_PROBLEM REQUIREMENTS_
Each line below that carries the string "pose" must appear in the answer.

_GIVEN RECORDS_
··········
(** * The claims about handleGenerateClick *)

(** C1.  In every interleaving of a call of handleGenerateClick, the keys
    leave the queue from its front in the order of STYLE_KEYS, each straight
    into processStyle; no key enters processStyle twice, whichever the
    workers; each entry calls generateStyledImage once, and addWatermark is
    called at most once per key and only for a key that entered; once the
    call is over the queue is empty and every key has entered, so none was
    skipped. *)
Theorem each_key_processed_once image acts a :
  truthy image = true → session image acts = Some a →
  omap entered (trace a) ++ stylesQueue a = STYLE_KEYS
  ∧ (∀ before after i k,
       trace a = before ++ EnterProcessStyle i k :: after →
       (k ∉ omap entered before) ∧ (k ∉ omap entered after) ∧ (k ∉ stylesQueue a))
  ∧ omap generateCalled (trace a) = omap entered (trace a)
  ∧ NoDup (omap watermarkCalled (trace a))
  ∧ omap watermarkCalled (trace a) ⊆ omap entered (trace a)
  ∧ (awaitingAll a = false → stylesQueue a = [] ∧ omap entered (trace a) = STYLE_KEYS).
Proof.
  intros Ht Hs. destruct (session_SessionInv _ _ _ Ht Hs) as [HP HM HT HS].
  assert (Hsub : omap watermarkCalled (trace a) ⊆+ omap entered (trace a)).
  { etrans; [|apply (pool_watermark _ _ HP)]. by apply submseteq_inserts_r. }
  pose proof (entered_NoDup _ _ HP) as Hnd.
  split; [apply HP|]. split; [|split; [apply HP|split; [|split]]].
  - intros before after i k Heq.
    pose proof STYLE_KEYS_NoDup as Hn. rewrite <- (pool_queue _ _ HP) in Hn.
    apply NoDup_app in Hn as (_ & Hq & _).
    rewrite Heq, omap_app in Hnd, Hq. simpl in Hnd, Hq.
    apply NoDup_app in Hnd as (_ & Hb & Ha). apply NoDup_cons in Ha as [Ha _].
    split; [|split; [done|]].
    + intros Hin. apply (Hb _ Hin). left.
    + apply Hq. rewrite elem_of_app. right. left.
  - destruct (submseteq_Permutation _ _ Hsub) as [rest Hrest].
    rewrite Hrest in Hnd. by apply NoDup_app in Hnd as [? _].
  - intros k Hk. by eapply elem_of_submseteq.
  - intros Hf. destruct (shown_fired _ HS Hf) as (_ & _ & Hq & _). split; [done|].
    pose proof (pool_queue _ _ HP) as Hk. by rewrite Hq, app_nil_r in Hk.
Qed.

Lemma exampleEnd_session : session exampleImage exampleSchedule = Some exampleEnd.
Proof. vm_compute. reflexivity. Qed.

Lemma exampleMiddle_session :
  session exampleImage (take 21 exampleSchedule) = Some exampleMiddle.
Proof. vm_compute. reflexivity. Qed.

Lemma each_key_processed_once_witness :
  session exampleImage exampleSchedule = Some exampleEnd
  ∧ awaitingAll exampleEnd = false
  ∧ stylesQueue exampleEnd = []
  ∧ omap entered (trace exampleEnd) = STYLE_KEYS
  ∧ omap generateCalled (trace exampleEnd) = STYLE_KEYS
  ∧ NoDup (omap watermarkCalled (trace exampleEnd)).
Proof.
  destruct (each_key_processed_once exampleImage exampleSchedule exampleEnd)
    as (_ & _ & Hg & Hw & _ & Hend); [reflexivity|vm_compute; reflexivity|].
  destruct Hend as [Hq He]; [vm_compute; reflexivity|].
  split; [vm_compute; reflexivity|]. split; [vm_compute; reflexivity|].
  split; [exact Hq|]. split; [exact He|]. split; [|exact Hw].
  rewrite Hg. exact He.
Defined.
··········
_YOUR SOLUTION_
  pose proof (entered_NoDup _ _ HP) as Hnd.
    pose proof STYLE_KEYS_NoDup as Hn. rewrite <- (pool_queue _ _ HP) in Hn.
    pose proof (pool_queue _ _ HP) as Hk. by rewrite Hq, app_nil_r in Hk.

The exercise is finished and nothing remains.